[Collected data entries]
++++++
(* ===== verification/AuthCache.v ===== *)
(** * AuthCache: concurrent reachability checks

    [issuerAndDiscoveryReachable] holds the mutex twice: to look at the cache
    and, after the network answered, to fill it.  Requests interleave between
    the two.  A call is the time it began and what it asks for; its network is
    its own, since the request's context may end. *)

From S2P Require Import Prelude GoStrings ApiTypes Links Sample Url Http Auth AuthProps.

(** ** The two critical sections *)

(** A call, named by a number: the time it read and the URLs. *)
Record check := {
  ch_Now : Z;
  ch_IssuerURL : string;
  ch_DiscoveryURL : string
}.
#[export] Instance check_eq_dec : EqDecision check.
Proof. solve_decision. Defined.

Definition cached_answer (k : check) (c : authCache) : option bool :=
  if bool_decide (ac_IssuerForURL c = ch_IssuerURL k) && bool_decide (ac_DiscoveryForURL c = ch_DiscoveryURL k)
     && recently_checked (ch_Now k) c
  then Some (ac_IssuerReachable c) else None.

Definition store_answer (k : check) (reachable : bool) (c : authCache) : authCache :=
  {| ac_UserInfoEP := ac_UserInfoEP c; ac_IssuerReachable := reachable;
     ac_IssuerCheckedAt := Some (ch_Now k); ac_IssuerForURL := ch_IssuerURL k;
     ac_DiscoveryForURL := ch_DiscoveryURL k |}.

Section checks.
Context `{Unicode}.

Definition probe (Do : HTTPDo) (k : check) : bool :=
  isReachable Do (ch_IssuerURL k) && isReachable Do (ch_DiscoveryURL k).

(** One call alone is its two sections and the probe between them. *)
Lemma check_sequential Do now issuerURL discoveryURL c :
  issuerAndDiscoveryReachable Do now issuerURL discoveryURL c =
  let k := {| ch_Now := now; ch_IssuerURL := issuerURL; ch_DiscoveryURL := discoveryURL |} in
  match cached_answer k c with
  | Some reachable => (reachable, c)
  | None => (probe Do k, store_answer k (probe Do k) c)
  end.
Proof. unfold issuerAndDiscoveryReachable, cached_answer. cbn. by destruct (_ && _). Qed.

(** ** The interleavings *)
Record calls := {
  cache : authCache;
  begun : gmap nat check;      (* every call so far *)
  waiting : gset nat           (* calls between their sections *)
}.

Inductive call_event :=
| CBegin (id : nat) (k : check)      (* the first section *)
| CFinish (id : nat) (Do : HTTPDo)   (* the probe and the second section *)
| CEndpoint (ep : string).           (* another method fills its cache *)

(** The state after an event and the answer it gives, if it gives one. *)
Definition call_step (s : calls) (e : call_event) : option (calls * option bool) :=
  match e with
  | CBegin id k =>
    match begun s !! id with
    | Some _ => None
    | None =>
      match cached_answer k (cache s) with
      | Some reachable =>
        Some ({| cache := cache s; begun := <[id := k]> (begun s); waiting := waiting s |}, Some reachable)
      | None =>
        Some ({| cache := cache s; begun := <[id := k]> (begun s); waiting := {[id]} ∪ waiting s |}, None)
      end
    end
  | CFinish id Do =>
    match begun s !! id with
    | Some k =>
      if bool_decide (id ∈ waiting s) then
        Some ({| cache := store_answer k (probe Do k) (cache s); begun := begun s; waiting := waiting s ∖ {[id]} |},
              Some (probe Do k))
      else None
    | None => None
    end
  | CEndpoint ep =>
    Some ({| cache := with_endpoint ep (cache s); begun := begun s; waiting := waiting s |}, None)
  end.

Inductive calls_reach : list call_event → calls → Prop :=
| calls_start options : calls_reach [] {| cache := (newAuthService options).2; begun := ∅; waiting := ∅ |}
| calls_event trace s e s' answer :
    calls_reach trace s → call_step s e = Some (s', answer) → calls_reach (trace ++ [e]) s'.

(** The cached answer is that of a call that has finished. *)
Definition stored (trace : list call_event) (s : calls) : Prop :=
  ∀ t, ac_IssuerCheckedAt (cache s) = Some t → ∃ id k Do,
    begun s !! id = Some k ∧ CFinish id Do ∈ trace ∧ ch_Now k = t ∧
    ac_IssuerForURL (cache s) = ch_IssuerURL k ∧ ac_DiscoveryForURL (cache s) = ch_DiscoveryURL k ∧
    ac_IssuerReachable (cache s) = probe Do k.

Definition all_begun (trace : list call_event) (s : calls) : Prop :=
  ∀ id k, begun s !! id = Some k → CBegin id k ∈ trace.

Lemma calls_stored trace s : calls_reach trace s → stored trace s ∧ all_begun trace s.
Proof.
  unfold stored, all_begun. induction 1 as [options|trace s e s' answer _ [IH IHb] Hs].
  { split; [done|]. intros id k. cbn. by rewrite lookup_empty. }
  assert (∀ e', e' ∈ trace → e' ∈ trace ++ [e]) as Hin by (intros; apply elem_of_app; by left).
  assert (e ∈ trace ++ [e]) as Hlast by (apply elem_of_app; right; left).
  assert (∀ id k, begun s !! id = Some k → CBegin id k ∈ trace ++ [e]) as IHb' by eauto.
  destruct e as [id k|id Do|ep]; cbn in Hs.
  - destruct (begun s !! id) as [k0|] eqn:Hn; [done|].
    assert (cache s' = cache s ∧ begun s' = <[id := k]> (begun s)) as [-> ->] by (destruct (cached_answer k (cache s)); by simplify_eq).
    split.
    + intros t (id' & k' & Do & Hb & ? & ?)%IH. exists id', k', Do. rewrite lookup_insert_ne by (by intros ->; rewrite Hn in Hb). auto.
    + intros id' k'. rewrite lookup_insert_Some. intros [[<- <-]|[_ ?]]; auto.
  - destruct (begun s !! id) as [k|] eqn:Hb; [|done]. case_bool_decide; [|done]. injection Hs as <- <-. split; [|done].
    cbn. intros t [= <-]. by exists id, k, Do.
  - injection Hs as <- <-. split; [|done]. cbn. intros t (id & k & Do & ? & ? & ?)%IH. exists id, k, Do. auto.
Qed.

(** C36: whatever calls run at the same time, an answer about the issuer was
    observed by a call, this one or another that had finished, for the same
    URLs, and that call began at most thirty seconds before this one. *)
Theorem answers_fresh trace s e s' reachable :
  calls_reach trace s → call_step s e = Some (s', Some reachable) →
  (∀ id1 k1 id2 k2, CBegin id1 k1 ∈ trace ++ [e] → CBegin id2 k2 ∈ trace ++ [e] → in_int64 (ch_Now k1 - ch_Now k2)) →
  ∃ id k id' k' Do, CBegin id k ∈ trace ++ [e] ∧ CBegin id' k' ∈ trace ++ [e] ∧ CFinish id' Do ∈ trace ++ [e] ∧
    (e = CBegin id k ∨ e = CFinish id Do) ∧
    ch_IssuerURL k' = ch_IssuerURL k ∧ ch_DiscoveryURL k' = ch_DiscoveryURL k ∧
    (ch_Now k - ch_Now k' ≤ 30 * Second)%Z ∧ reachable = probe Do k'.
Proof.
  intros Hr Hs Ht. pose proof (calls_stored _ _ Hr) as [Hst Hb].
  assert (∀ e', e' ∈ trace → e' ∈ trace ++ [e]) as Hin by (intros; apply elem_of_app; by left).
  assert (e ∈ trace ++ [e]) as Hlast by (apply elem_of_app; right; left).
  destruct e as [id k|id Do|ep]; cbn in Hs; [| |done].
  - destruct (begun s !! id) as [k0|] eqn:Hn; [done|]. destruct (cached_answer k (cache s)) as [b|] eqn:Hc; simplify_eq.
    unfold cached_answer in Hc. destruct (_ && _ && _) eqn:E; [|done]. injection Hc as <-. bool_to_prop.
    unfold recently_checked in *. destruct (ac_IssuerCheckedAt (cache s)) as [t|] eqn:Hat; [|done].
    destruct (Hst t Hat) as (id' & k' & Do & Hbk & Hf & <- & Hi & Hd & ->).
    match goal with Hle : (time_sub _ _ <=? _)%Z = true |- _ => apply Z.leb_le in Hle;
      rewrite time_sub_exact in Hle by (by eapply (Ht id k id' k'); auto) end.
    exists id, k, id', k', Do. split_and!; auto; try congruence.
  - destruct (begun s !! id) as [k|] eqn:Hbk; [|done]. case_bool_decide; [|done]. injection Hs as <- <-.
    exists id, k, id, k, Do. split_and!; auto. unfold Second. lia.
Qed.

(** A call whose request is cancelled during the probe stores that the issuer
    is unreachable, and others are told so for thirty seconds. *)
Definition cancelled : HTTPDo := fun _ => Err (new_error "context canceled").

Theorem cancelled_check_is_believed (options : AuthOptions) t issuerURL discoveryURL :
  in_int64 (t + 29 * Second - t) →
  let k := {| ch_Now := t; ch_IssuerURL := issuerURL; ch_DiscoveryURL := discoveryURL |} in
  let later := {| ch_Now := t + 29 * Second; ch_IssuerURL := issuerURL; ch_DiscoveryURL := discoveryURL |} in
  ∃ s s', calls_reach [CBegin 1 k; CFinish 1 cancelled] s ∧ call_step s (CBegin 2 later) = Some (s', Some false).
Proof.
  intros Hi k later.
  set (s0 := {| cache := (newAuthService options).2; begun := ∅; waiting := ∅ |}).
  assert (cached_answer k (cache s0) = None) as H0.
  { unfold cached_answer. cbn. by rewrite andb_false_r. }
  set (s1 := {| cache := cache s0; begun := <[1 := k]> ∅; waiting := {[1]} ∪ ∅ |}).
  assert (probe cancelled k = false) as Hp.
  { unfold probe, isReachable. destruct (is_blank _); [done|]. destruct (NewRequest _ _ _); done. }
  set (s2 := {| cache := store_answer k (probe cancelled k) (cache s1); begun := begun s1; waiting := waiting s1 ∖ {[1]} |}).
  assert (calls_reach [CBegin 1 k] s1) as H1.
  { apply (calls_event [] s0 _ s1 None); [apply calls_start|]. cbn [call_step s0 begun]. rewrite lookup_empty.
    change (cached_answer k (newAuthService options).2) with (cached_answer k (cache s0)). by rewrite H0. }
  assert (calls_reach [CBegin 1 k; CFinish 1 cancelled] s2) as H2.
  { apply (calls_event [CBegin 1 k] s1 _ s2 (Some (probe cancelled k))); [done|]. cbn [call_step s1 begun waiting].
    rewrite lookup_insert_eq. rewrite bool_decide_true by set_solver. done. }
  eexists s2, _. split; [exact H2|]. cbn [call_step s2 begun s1]. rewrite lookup_insert_ne, lookup_empty by done.
  unfold cached_answer. cbn [cache s2 store_answer ac_IssuerForURL ac_DiscoveryForURL ac_IssuerReachable
    ch_IssuerURL ch_DiscoveryURL k later]. rewrite !bool_decide_true by done. cbn [andb].
  unfold recently_checked. cbn [ac_IssuerCheckedAt store_answer ch_Now k]. cbn [ch_Now later k]. rewrite time_sub_exact by done.
  rewrite (proj2 (Z.leb_le _ _)) by (unfold issuerCheckTTL, Second; lia). by rewrite Hp.
Qed.
End checks.

(** ** Witness *)
Definition check_at (t : Z) : check :=
  {| ch_Now := t; ch_IssuerURL := "https://id.example/"; ch_DiscoveryURL := "https://id.example/.well-known/openid-configuration" |}.
Definition fresh_calls : calls := {| cache := sample_cache; begun := ∅; waiting := ∅ |}.

(** Two calls overlap, and a third finds the answer of one of them. *)
Definition overlapping : list call_event :=
  [CBegin 1 (check_at 0); CBegin 2 (check_at 1); CFinish 2 provider; CFinish 1 cancelled].

Fixpoint calls_run (s : calls) (trace : list call_event) : option calls :=
  match trace with
  | [] => Some s
  | e :: trace => match call_step s e with Some (s, _) => calls_run s trace | None => None end
  end.

Lemma calls_run_reach trace0 trace s s' : calls_reach trace0 s → calls_run s trace = Some s' → calls_reach (trace0 ++ trace) s'.
Proof.
  revert trace0 s. induction trace as [|e trace IH]; intros trace0 s Hr; cbn.
  - intros [= ->]. by rewrite app_nil_r.
  - destruct (call_step s e) as [[s1 answer]|] eqn:E; [|done]. intros Hrun.
    rewrite cons_middle, app_assoc. eapply IH; [by eapply calls_event|done].
Qed.

Lemma answers_fresh_witness : ∃ s s' reachable,
  calls_reach overlapping s ∧ call_step s (CBegin 3 (check_at 29)) = Some (s', Some reachable) ∧
  ∃ k' Do, (29 - ch_Now k' ≤ 30 * Second)%Z ∧ reachable = probe Do k'.
Proof.
  destruct (calls_run fresh_calls overlapping) as [s|] eqn:E; [|vm_compute in E; discriminate].
  assert (calls_reach overlapping s) as Hr by exact (calls_run_reach [] overlapping fresh_calls s (calls_start sample_options) E).
  destruct (call_step s (CBegin 3 (check_at 29))) as [[s' [reachable|]]|] eqn:Hs;
    [|vm_compute in E; injection E as <-; vm_compute in Hs; discriminate..].
  exists s, s', reachable. split; [done|]. split; [done|].
  destruct (answers_fresh overlapping s (CBegin 3 (check_at 29)) s' reachable Hr Hs)
    as (id & k & id' & k' & Do & Hk & Hk' & _ & [He|He] & _ & _ & Ht & Hp); [|exists k', Do|discriminate He].
  - intros id1 k1 id2 k2 H1 H2. cbn in H1, H2. rewrite !elem_of_cons, elem_of_nil in H1, H2.
    unfold in_int64, int64_min, int64_max. naive_solver lia.
  - injection He as <- <-. split; [exact Ht|exact Hp].
Defined.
++++++
# Prompt:
Set down only the lines above that fall between the line holding "isReachable Do (ch_IssuerURL" and the line holding "first section *)", inclusive, keeping each exact.

# Expected answer:
  isReachable Do (ch_IssuerURL k) && isReachable Do (ch_DiscoveryURL k).

(** One call alone is its two sections and the probe between them. *)
Lemma check_sequential Do now issuerURL discoveryURL c :
  issuerAndDiscoveryReachable Do now issuerURL discoveryURL c =
  let k := {| ch_Now := now; ch_IssuerURL := issuerURL; ch_DiscoveryURL := discoveryURL |} in
  match cached_answer k c with
  | Some reachable => (reachable, c)
  | None => (probe Do k, store_answer k (probe Do k) c)
  end.
Proof. unfold issuerAndDiscoveryReachable, cached_answer. cbn. by destruct (_ && _). Qed.

(** ** The interleavings *)
Record calls := {
  cache : authCache;
  begun : gmap nat check;      (* every call so far *)
  waiting : gset nat           (* calls between their sections *)
}.

Inductive call_event :=
| CBegin (id : nat) (k : check)      (* the first section *)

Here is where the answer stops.